Luis Díaz como capitán de la Selección Colombia

Por estos días, como parte del proceso de preparación para el Mundial, el técnico Néstor Lorenzo pactó un encuentro con James Rodríguez, capitán de la Selección Colombia, en Minnesota. Aunque nunca sabremos los términos concretos de la reunión, es innegable que el técnico tuvo que expresarle lo que a estas alturas preocupa a todos: además de estar en una liga menor, en un equipo menor, el líder del equipo nacional acumula escasos minutos en el ¡Minnesota United! Su estado de forma, en los amistosos contra Francia y Croacia, equipos de verdad, rozó con lo patético. 

Por eso, hoy es fáctico afirmar que su presencia en el equipo, como titular y capitán, es una amenaza cierta para enfrentar a selecciones que, como Francia y Croacia, basan su poderío en los atributos del fútbol moderno: ritmo, sacrificio, ida y vuelta, intensidad y consistencia. Equipos a los que les tendremos que ganar si es que queremos consumar un mundial festivo e inédito. Selecciones que saben pasarle factura a los contrarios que dan papaya al alinear una estrella que no sabe, y no puede, perseguir a su marca, asfixiar en la salida, ayudar en la imprescindible misión grupal cuando el balón es de los otros. 

Así las cosas, como los milagros no existen y James llegará a la concentración del Mundial en México por fuera de las exigencias que la élite exige, Lorenzo debería mirarse al espejo y, como hizo Ancelotti con Neymar, aterrizar a su super estrella. Debió haberle dicho, pues, de frente y con acento, que su rol en la gran fiesta será de reparto. En los segundos tiempos. Para alumbrar con su lámpara y su genio los partidos trabados e inconclusos. 

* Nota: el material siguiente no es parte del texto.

(* ===== verification/Files.v ===== *)
(** Data and log files of a file group: crates/core/src/file_group/base_file/mod.rs,
    file_group/log_file/mod.rs, storage/file_metadata.rs, and the interface
    timeline/completion_time.rs through which they learn completion times. *)
From Stdlib Require Import Ascii.
From stdpp Require Import base gmap sets list strings sorting numbers pretty.
From S2P Require Import Prelude RustStr.
Local Open Scope res_scope.

(** [size] is a [u64], [byte_size] and [num_records] are [i64]s. *)
Record FileMetadata := mkFileMetadata {
  name : string;
  size : Z;
  byte_size : Z;
  num_records : Z
}.

Definition file_metadata_new (name : string) (size : Z) : FileMetadata :=
  mkFileMetadata name size 0 0.

Global Instance FileMetadata_eq_dec : EqDecision FileMetadata.
Proof. solve_decision. Defined.

(** * The [CompletionTimeView] interface *)
Class CompletionTimeView := {
  get_completion_time : string -> option string;
  is_committed : string -> bool
}.

(** What the file system view relies on: a commit whose completion time is
    known is committed. *)
Class CompletionTimeViewLaws (V : CompletionTimeView) : Prop := {
  completed_is_committed : forall ts ct,
    get_completion_time ts = Some ct -> is_committed ts = true
}.

(** [Path::new(path).file_name()] as UTF-8: the last normal component. *)
Definition path_file_name (path : string) : option string :=
  match list.last (filter (fun c => c <> "" /\ c <> ".") (str_split "/" path)) with
  | Some c => if decide (c = "..") then None else Some c
  | None => None
  end.

Module BaseFile.
Record t := mk {
  file_id : string;
  write_token : string;
  commit_timestamp : string;
  completion_timestamp : option string;
  extension : string;
  file_metadata : option FileMetadata
}.

Global Instance t_eq_dec : EqDecision t.
Proof. solve_decision. Defined.

Definition parse_file_name (file_name : string) : res (string * string * string * string) :=
  let? (stem, extension) := ok_or (rsplit_once "." file_name) EFileGroup in
  let parts := str_split "_" stem in
  let? file_id := ok_or (parts !! 0) EFileGroup in
  let? write_token := ok_or (parts !! 1) EFileGroup in
  let? commit_timestamp := ok_or (parts !! 2) EFileGroup in
  Ok (file_id, write_token, commit_timestamp, extension).

Definition file_name (b : t) : string :=
  file_id b +:+ "_" +:+ write_token b +:+ "_" +:+ commit_timestamp b +:+ "." +:+ extension b.

(** [PartialEq for BaseFile] compares file names only. *)
Definition eqb (a b : t) : bool := bool_decide (file_name a = file_name b).

Definition set_completion_time `{CompletionTimeView} (b : t) : t :=
  mk (file_id b) (write_token b) (commit_timestamp b)
     (get_completion_time (commit_timestamp b)) (extension b) (file_metadata b).

Definition set_file_metadata (b : t) (m : option FileMetadata) : t :=
  mk (file_id b) (write_token b) (commit_timestamp b) (completion_timestamp b) (extension b) m.

Definition from_str (file_name : string) : res t :=
  let? (file_id, write_token, commit_timestamp, extension) := parse_file_name file_name in
  Ok (mk file_id write_token commit_timestamp None extension None).

(** [TryFrom<FileMetadata>] *)
Definition try_from (metadata : FileMetadata) : res t :=
  let? (file_id, write_token, commit_timestamp, extension) := parse_file_name (name metadata) in
  Ok (mk file_id write_token commit_timestamp None extension (Some metadata)).
End BaseFile.

Module LogFile.
Record t := mk {
  file_id : string;
  timestamp : string;
  completion_timestamp : option string;
  extension : string;
  version : N;
  write_token : string;
  file_metadata : option FileMetadata
}.

Global Instance t_eq_dec : EqDecision t.
Proof. solve_decision. Defined.

Definition LOG_FILE_PREFIX : ascii := ".".

Definition is_log_file_name (file_name : string) : bool :=
  starts_with_char LOG_FILE_PREFIX file_name.

Definition parse_file_name (file_name : string)
    : res (string * string * string * N * string) :=
  if negb (starts_with_char LOG_FILE_PREFIX file_name) then Err EFileGroup
  else
    let? file_name := slice_from file_name 1 in
    let? (file_id, rest) := ok_or (split_once "_" file_name) EFileGroup in
    let? (middle, file_write_token) := ok_or (rsplit_once "_" rest) EFileGroup in
    match str_split "." middle with
    | [timestamp; log_file_extension; log_file_version_str] =>
        if bool_decide (file_id = "") || bool_decide (timestamp = "")
           || bool_decide (log_file_extension = "") || bool_decide (log_file_version_str = "")
           || bool_decide (file_write_token = "")
        then Err EFileGroup
        else
          let? log_file_version := ok_or (parse_u32 log_file_version_str) EFileGroup in
          Ok (file_id, timestamp, log_file_extension, log_file_version, file_write_token)
    | _ => Err EFileGroup
    end.

Definition file_name (l : t) : string :=
  String LOG_FILE_PREFIX (file_id l +:+ "_" +:+ timestamp l +:+ "." +:+ extension l +:+ "."
    +:+ pretty (version l) +:+ "_" +:+ write_token l).

Definition is_completed (l : t) : bool := bool_decide (is_Some (completion_timestamp l)).

Definition set_completion_time `{CompletionTimeView} (l : t) : t :=
  mk (file_id l) (timestamp l) (get_completion_time (timestamp l)) (extension l)
     (version l) (write_token l) (file_metadata l).

Definition set_file_metadata (l : t) (m : option FileMetadata) : t :=
  mk (file_id l) (timestamp l) (completion_timestamp l) (extension l) (version l)
     (write_token l) m.

Definition from_str (file_name : string) : res t :=
  let? (file_id, timestamp, extension, version, write_token) := parse_file_name file_name in
  Ok (mk file_id timestamp None extension version write_token None).

(** [TryFrom<FileMetadata>] *)
Definition try_from (metadata : FileMetadata) : res t :=
  let? (file_id, timestamp, extension, version, write_token) := parse_file_name (name metadata) in
  Ok (mk file_id timestamp None extension version write_token (Some metadata)).

(** [PartialEq for LogFile] compares file names only. *)
Definition eqb (a b : t) : bool := bool_decide (file_name a = file_name b).

(** [Ord for LogFile] *)
Definition cmp (a b : t) : comparison :=
  match completion_timestamp a, completion_timestamp b with
  | Some ct1, Some ct2 =>
      cmp_then (cmp_then (String.compare ct1 ct2) (N.compare (version a) (version b)))
        (String.compare (write_token a) (write_token b))
  | Some _, None => Lt
  | None, Some _ => Gt
  | None, None =>
      cmp_then (cmp_then (String.compare (timestamp a) (timestamp b))
                  (N.compare (version a) (version b)))
        (String.compare (write_token a) (write_token b))
  end.

Definition le (a b : t) : Prop := cmp a b <> Gt.

Global Instance le_dec : RelDecision le.
Proof. intros a b. unfold le. apply _. Defined.
End LogFile.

Y que la cinta de capitán, obedeciendo al sentido común, la llevará Lucho. El único de la Selección Colombia que hoy por hoy es figura de un equipo de élite. El mejor ejemplo de la síntesis entre talento y sacrificio. El velocista que además de regar contrarios para buscar el gol, persigue a sus rivales con la certeza de que recuperar el balón, sea cual sea tu apellido, es tan necesario como consumar una gambeta. El mejor ejemplo de consistencia y regularidad que, sin lesiones, sin escándalos, sin manoteos ni jarritas en el campo, ya puede decir que su nombre lo han cantado alemanes e ingleses. 

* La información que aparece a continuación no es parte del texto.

(** The log files of a group whose records were never compacted, listed in
    any order, make one slice without a base file, keyed by the request time of
    one of them, and none of them is lost from it. *)
Theorem log_only_group_is_one_slice fid part ls :
  ls <> [] -> same_layout ls ->
  (forall l, l ∈ ls -> LogFile.file_id l = fid) ->
  (forall l, l ∈ ls -> str_leb (LogFile.timestamp l) (placement_time l) = true) ->
  exists k s,
    FileGroup.add_log_files (FileGroup.new fid part) ls = Ok (FileGroup.mk fid part [(k, s)]) /\
    FileSlice.base_file s = None /\
    (exists l, l ∈ ls /\ LogFile.timestamp l = k /\
      forall l', l' ∈ ls -> str_leb (placement_time l) (placement_time l') = true) /\
    (forall l, l ∈ ls -> exists l', l' ∈ FileSlice.log_files s /\ LogFile.cmp l l' = Eq).
Proof.
  intros Hne Hsame Hid Hts. unfold FileGroup.add_log_files.
  pose proof (merge_sort_Permutation LogFile.le ls) as Hp.
  pose proof (StronglySorted_merge_sort LogFile.le ls) as Hs.
  destruct (merge_sort LogFile.le ls) as [|l0 ls0].
  { by apply Permutation_nil in Hp. }
  assert (Hin : forall l, l ∈ l0 :: ls0 <-> l ∈ ls) by (intros l; by rewrite Hp).
  inversion_clear Hs as [|? ? _ Hall]. rewrite List.Forall_forall in Hall.
  assert (H0 : l0 ∈ ls) by (apply Hin; by left).
  assert (Hmin : forall l, l ∈ ls0 -> str_leb (placement_time l0) (placement_time l) = true).
  { intros l Hl. assert (l ∈ ls) by (apply Hin; by right).
    apply le_placement_time; [|by apply Hall, list_elem_of_In].
    destruct Hsame as [Hsame|Hsame]; [by split; intros _; apply Hsame|].
    by rewrite !Hsame. }
  cbn [res_fold]. rewrite (add_log_file_eq (FileGroup.new fid part) l0) by (apply wf_new || by apply Hid).
  cbn [res_bind]. unfold with_placement_slice, placement_key. simpl.
  unfold FileGroup.set_file_slices. simpl. rewrite decide_True by done.
  rewrite add_logs_single.
  2: { apply List.Forall_forall. intros l Hl%list_elem_of_In. split; [by apply Hid, Hin; right|].
       eapply str_leb_trans; [by apply Hts|by apply Hmin]. }
  do 2 eexists. split; [done|]. rewrite foldl_insert_base. split; [done|]. split.
  - exists l0. split_and!; try done. intros l' [->|Hl]%Hin%elem_of_cons; [apply str_leb_refl|by apply Hmin].
  - intros l [->|Hl]%Hin%elem_of_cons; apply foldl_insert_elem; [|by left].
    right. apply bs_elem_insert_eq, log_cmp_refl.
Qed.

¿Queremos competir en la Copa Munduial FIFA 2026? El bastón de mando lo debe llevar el mejor extremo izquierdo del mundo. Ese que mandó a la mierda el axioma de que en estas tierras somos talentosos pero inconsistentes. Ese que ha demostrado que se hace mejor en los momentos límites. Lo que nos falta. Lo que nos ha faltado desde siempre.